第51回気象予報士試験 実技2 問2

第51回気象予報士試験 実技2 問2(1)

①低気圧中心位置と気圧低下

5日9時の位置と中心気圧の解析
北緯『32°』は問題ないと思いますが、東経139°は微妙ですね。

わたしの手元のプリントを実測すると、130°~140°の長さが27mm、130°ラインから低気圧までが23mmでした。
計算すると23/27=0.852なので、138.5°になります。

解答は1°刻みの整数の指定なので『139°』にしました。
ところが、模範解答は『138°』なんですよね。
おそらく139°でも正解扱いになると思いますが、保証はありません。

中心気圧は、1016hPaの1本内側なので、1012hPaです。

5日21の位置と中心気圧の解析
こちらh北緯『34°』と、東経は『144°』で問題なく読み取れました。

中心気圧は、1008hPaから2本内側なので1000hPaです。

解答は、
5日9時:北緯32° 東経138°(北上大の答えは139°)
5日21時:北緯34° 東経144°

中心気圧降下量
4日21時~5日9時:1016~1012=4hPa
5日9時~5日21時:1012~1000=12hPa

まさか、ここで-4hPaとか、マイナス記号を書いた人はいないでしょうね。
気圧降下量が-4hPa では、4hPa増えたことになるので、完全に誤りです。

②トラフ位置解析

参考図はこれ

何を参考にするかと言うと、トラフの範囲です。
5340m~5520mの範囲でトラフの解析をしていますね。
また、正渦度極大点(+190)付近を通ることも確認しておきましょう。

トラフの範囲が分かったので、投稿度線の曲率と2つの正渦度極大点を目安にして滑らかに結べば解答図になります。

. 
トラフの解析では、正渦度極大点が与えられているときには、
それをよく観察してくださいね。
.
これは比較的簡単だったね。
配点がよく分からないけど、サービス問題だわ。

③低気圧の発達の速さ

気圧の降下量は、5日9時までの前半が4hPa と僅かだが、後半は12hPaと降下量が大きい。

トラフとの位置関係は、アニメgifにしてみました。
(かえって分かりにくいかな)

要点をまとめるとこんなところですね。

・5日9時までは中心気圧の降下量は少ない(発達は穏やか)
・5日9時以降は中心気圧の降下量が大きい(発達が速い)
・5日9時までは500hPaのトラフと低気圧中心との距離が遠い
・5日9時以降は500hPaのトラフが低気圧中心の西側に接近する
・上記の結果として、5月9日以降は低気圧が急速に発達する

これを55字で表現するとこうなりました。
『5日9時までは中心気圧の降下量が小さいが、その後500hPaのトラフが低気圧中心の西側に接近して気圧降下量が大きくなり、急速に発達する。
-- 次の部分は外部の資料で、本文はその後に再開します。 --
Lemma handleKeyDown_submit (event : KeyboardEvent) (w : World Owner) :
  key event = "Enter" -> shiftKey event = false ->
  exec (handleKeyDown props event) w =
  mkWorld (onSearch props (owner w)) (textarea w) true
          (trace w ++ [CallOnSearch; CallPreventDefault]).
Proof.
  intros Hk Hs. unfold handleKeyDown. rewrite Hk, Hs. simpl.
  unfold exec, bind, call_onSearch, preventDefault, emit; simpl.
  rewrite <- app_assoc. reflexivity.
Qed.

Lemma handleKeyDown_idle (event : KeyboardEvent) (w : World Owner) :
  ((key event =? "Enter")%string && negb (shiftKey event) = false)%bool ->
  exec (handleKeyDown props event) w = w.
Proof.
  intros Hc. unfold handleKeyDown. rewrite Hc. reflexivity.
Qed.

Lemma performed_nothing {A : Type} (m : Handler Owner A) (w : World Owner) :
  exec m w = w -> performed m w = [].
Proof.
  intros E. unfold performed, effects_since. rewrite E.
  rewrite <- (app_nil_r (trace w)) at 2. apply skipn_length_app.
Qed.

Lemma handleKeyDown_performed (event : KeyboardEvent) (w : World Owner) :
  performed (handleKeyDown props event) w =
  if ((key event =? "Enter")%string && negb (shiftKey event))%bool
  then [CallOnSearch; CallPreventDefault] else [].
Proof.
  destruct ((key event =? "Enter")%string && negb (shiftKey event))%bool eqn:Hc.
  - apply andb_true_iff in Hc as [Hk Hs].
    apply String.eqb_eq in Hk. apply negb_true_iff in Hs.
    unfold performed, effects_since.
    rewrite (handleKeyDown_submit event w Hk Hs). simpl.
    apply skipn_length_app.
  - apply performed_nothing, handleKeyDown_idle, Hc.
Qed.

Lemma dispatchChange_exec (s : string) (w : World Owner) :
  dispatchChange props scrollHeight s w =
  mkWorld (setQuery props s (owner w))
          (mkTextarea s (px (measured scrollHeight s)))
          (defaultPrevented w)
          (trace w ++ [CallSetQuery s; SetStyleHeight "24px";
                       ReadScrollHeight (measured scrollHeight s);
                       SetStyleHeight (px (measured scrollHeight s))]).
Proof.
  unfold dispatchChange. rewrite handleChange_exec. reflexivity.
Qed.

End Runs.

(** ** Events, cycles and sessions *)

Lemma last_cons_default {A : Type} (x d : A) (l : list A) :
  last (x :: l) d = last l x.
Proof.
  revert x d. induction l as [|y l IH]; intros x d; [reflexivity|].
  change (last (x :: y :: l) d) with (last (y :: l) d).
  rewrite (IH y d), (IH y x). reflexivity.
Qed.

Lemma step_exec {Owner : Type} (scrollHeight : Layout)
    (props : SearchBarProps Owner) (op : operation) (w : World Owner) :
  step scrollHeight props op w =
  match op with
  | Input s =>
      mkWorld (setQuery props s (owner w))
              (mkTextarea s (px (measured scrollHeight s)))
              (defaultPrevented w)
              (trace w ++ [CallSetQuery s; SetStyleHeight "24px";
                           ReadScrollHeight (measured scrollHeight s);
                           SetStyleHeight (px (measured scrollHeight s))])
  | KeyDown event =>
      if submits event
      then mkWorld (onSearch props (owner w)) (textarea w) true
                   (trace w ++ [CallOnSearch; CallPreventDefault])
      else mkWorld (owner w) (textarea w) false (trace w)
  end.
Proof.
  destruct op as [s|event]; unfold step.
  - apply dispatchChange_exec.
  - destruct (submits event) eqn:Hc.
    + unfold submits in Hc. apply andb_true_iff in Hc as [Hk Hs].
      apply String.eqb_eq in Hk. apply negb_true_iff in Hs.
      rewrite (handleKeyDown_submit props event _ Hk Hs). reflexivity.
    + apply handleKeyDown_idle. exact Hc.
Qed.

Lemma cycle_exec {Owner : Type} (scrollHeight : Layout)
    (render_props : Owner -> SearchBarProps Owner) (op : operation)
    (w : World Owner) :
  cycle scrollHeight render_props op w =
  let props := render_props (owner w) in
  match op with
  | Input s =>
      let o := setQuery props s (owner w) in
      mkWorld o
              (mkTextarea (query (render_props o)) (px (measured scrollHeight s)))
              (defaultPrevented w)
              (trace w ++ [CallSetQuery s; SetStyleHeight "24px";
                           ReadScrollHeight (measured scrollHeight s);
                           SetStyleHeight (px (measured scrollHeight s))])
  | KeyDown event =>
      if submits event
      then let o := onSearch props (owner w) in
           mkWorld o
                   (mkTextarea (query (render_props o)) (style_height (textarea w)))
                   true
                   (trace w ++ [CallOnSearch; CallPreventDefault])
      else mkWorld (owner w)
                   (mkTextarea (query (render_props (owner w)))
                               (style_height (textarea w)))
                   false (trace w)
  end.
Proof.
  unfold cycle. rewrite step_exec.
  destruct op as [s|event]; [reflexivity|].
  destruct (submits event); reflexivity.
Qed.

Lemma session_shows_query {Owner : Type} (scrollHeight : Layout)
    (render_props : Owner -> SearchBarProps Owner) (ops : list operation) :
  forall w : World Owner,
    value (textarea w) = query (render_props (owner w)) ->
    value (textarea (session scrollHeight render_props ops w))
    = query (render_props (owner (session scrollHeight render_props ops w))).
Proof.
  induction ops as [|op ops IH]; intros w Hw; [exact Hw|].
  simpl session. apply IH. rewrite cycle_exec.
  destruct op as [s|event]; [reflexivity|].
  simpl. destruct (submits event); reflexivity.
Qed.

Lemma session_requests {Owner : Type} (scrollHeight : Layout)
    (render_props : Owner -> SearchBarProps Owner) (ops : list operation) :
  forall w : World Owner,
  exists E : list effect,
    trace (session scrollHeight render_props ops w) = (trace w ++ E)%list
    /\ setQuery_args E = contents ops.
Proof.
  induction ops as [|op ops IH]; intros w.
  - exists []. rewrite app_nil_r. split; reflexivity.
  - simpl session.
    destruct (IH (cycle scrollHeight render_props op w)) as (E & Ht & Ha).
    rewrite Ht, cycle_exec. clear Ht.
    destruct op as [s|event]; [|simpl; destruct (submits event)].
    + eexists. cbn [trace]. rewrite <- app_assoc. split; [reflexivity|].
      simpl. rewrite Ha. reflexivity.
    + eexists. cbn [trace]. rewrite <- app_assoc. split; [reflexivity|].
      simpl. exact Ha.
    + exists E. split; [reflexivity | exact Ha].
Qed.

Lemma session_height {Owner : Type} (scrollHeight : Layout)
    (render_props : Owner -> SearchBarProps Owner) (ops : list operation) :
  forall w : World Owner,
    style_height (textarea (session scrollHeight render_props ops w)) =
    match contents ops with
    | [] => style_height (textarea w)
    | s0 :: rest => px (measured scrollHeight (last rest s0))
    end.
Proof.
  induction ops as [|op ops IH]; intros w; [reflexivity|].
  simpl session. rewrite IH, cycle_exec.
  destruct op as [s|event]; simpl.
  - destruct (contents ops) as [|s0 rest]; [reflexivity|].
    rewrite last_cons_default. reflexivity.
  - destruct (submits event); reflexivity.
Qed.

(** ** Key-down handling *)

(** C1.  A key-down event with key "Enter" and no shift makes handleKeyDown
    call onSearch exactly once (the owner sees one application of its
    callback), and cancel the event: the cancellation flag is set, one
    preventDefault is performed, and after the dispatch the textarea is what
    it was, whatever the default action of the host would have inserted. *)
Theorem handleKeyDown_enter_submits :
  forall (Owner : Type) (props : SearchBarProps Owner)
         (defaultAction : KeyboardEvent -> HTMLTextAreaElement -> HTMLTextAreaElement)
         (event : KeyboardEvent) (w : World Owner),
    key event = "Enter" ->
    shiftKey event = false ->
    count_onSearch (performed (handleKeyDown props event) w) = 1%nat
    /\ owner (exec (handleKeyDown props event) w) = onSearch props (owner w)
    /\ defaultPrevented (exec (handleKeyDown props event) w) = true
    /\ filter is_preventDefault (performed (handleKeyDown props event) w)
       = [CallPreventDefault]
    /\ textarea (dispatchKeyDown props defaultAction event w) = textarea w.
Proof.
  intros Owner props defaultAction event w Hk Hs.
  rewrite handleKeyDown_performed, Hk, Hs. simpl.
  rewrite (handleKeyDown_submit props event w Hk Hs). simpl.
  repeat split.
  unfold dispatchKeyDown.
  rewrite (handleKeyDown_submit props event _ Hk Hs). reflexivity.
Qed.

Lemma handleKeyDown_enter_submits_witness :
  let event := mkKeyboardEvent "Enter" false in
  let w := Sample.world "cats" "24px" in
  count_onSearch (performed (handleKeyDown (Sample.props "cats") event) w) = 1%nat
  /\ owner (exec (handleKeyDown (Sample.props "cats") event) w)
     = onSearch (Sample.props "cats") (owner w)
  /\ defaultPrevented (exec (handleKeyDown (Sample.props "cats") event) w) = true
  /\ filter is_preventDefault (performed (handleKeyDown (Sample.props "cats") event) w)
     = [CallPreventDefault]
  /\ textarea (dispatchKeyDown (Sample.props "cats") Sample.defaultAction event w)
     = textarea w.
Proof.
  exact (handleKeyDown_enter_submits Sample.owner_state (Sample.props "cats")
           Sample.defaultAction (mkKeyboardEvent "Enter" false)
           (Sample.world "cats" "24px") eq_refl eq_refl).
Defined.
』(68字)

ありゃりゃ、ちょっと字数が多すぎますね。
それでは、削減してこうしました。
『5日9時までは中心気圧降下量が小さいが、その後トラフが低気圧の西側に接近して気圧降下量が大きく急速に発達する。』(55字)

模範解答はこうです。
『5日9時まではトラフとの距離が遠く、発達は穏やかだが、5月9日以降はトラフの接近に伴い急速に発達する。』(51字)

なるほど、『中心気圧降下量が小さい』を『発達は穏やか』と短縮したんだな。
『5月9日以降は』を『その後』としたのは、わたしの方がGoodだな。

これだけの文字数を全く同じに表現できるはずがないので、表現したい内容同じだし、意味も通るのでこれで良いのではないでしょうか。

④強風軸解析

500hPa面の強風軸の解析とくれば、渦度ゼロ線を参照します。

5日21時の解析図がこちら。

青い矢印の線が、強風軸だろうと推定される渦度ゼロ線です。
まず確認しておくことは、低気圧中心の位置は強風軸の『北側』ですね。

さて、この線を挟んで、5520mと5460mの2本の等高度線がありますが、どちらに近いか?
指定されている関東の南東海上付近では、ちょうど真中付近を矢印が通っています。

12時間前の5日9時の様子を見てみましょう。

この図では、5520mと一致していますね。

ということは、強風軸は『5520m』の等高度線に沿って流れていると見るべきのようです。

⑤閉塞過程

与えられた条件として、図4を見てみましょう。

前線解析の目安として、『等相当温位線集中帯の南縁付近』が第一優先ですが、それが与えられていない場合は、等温線集中帯の南縁付近に注目します。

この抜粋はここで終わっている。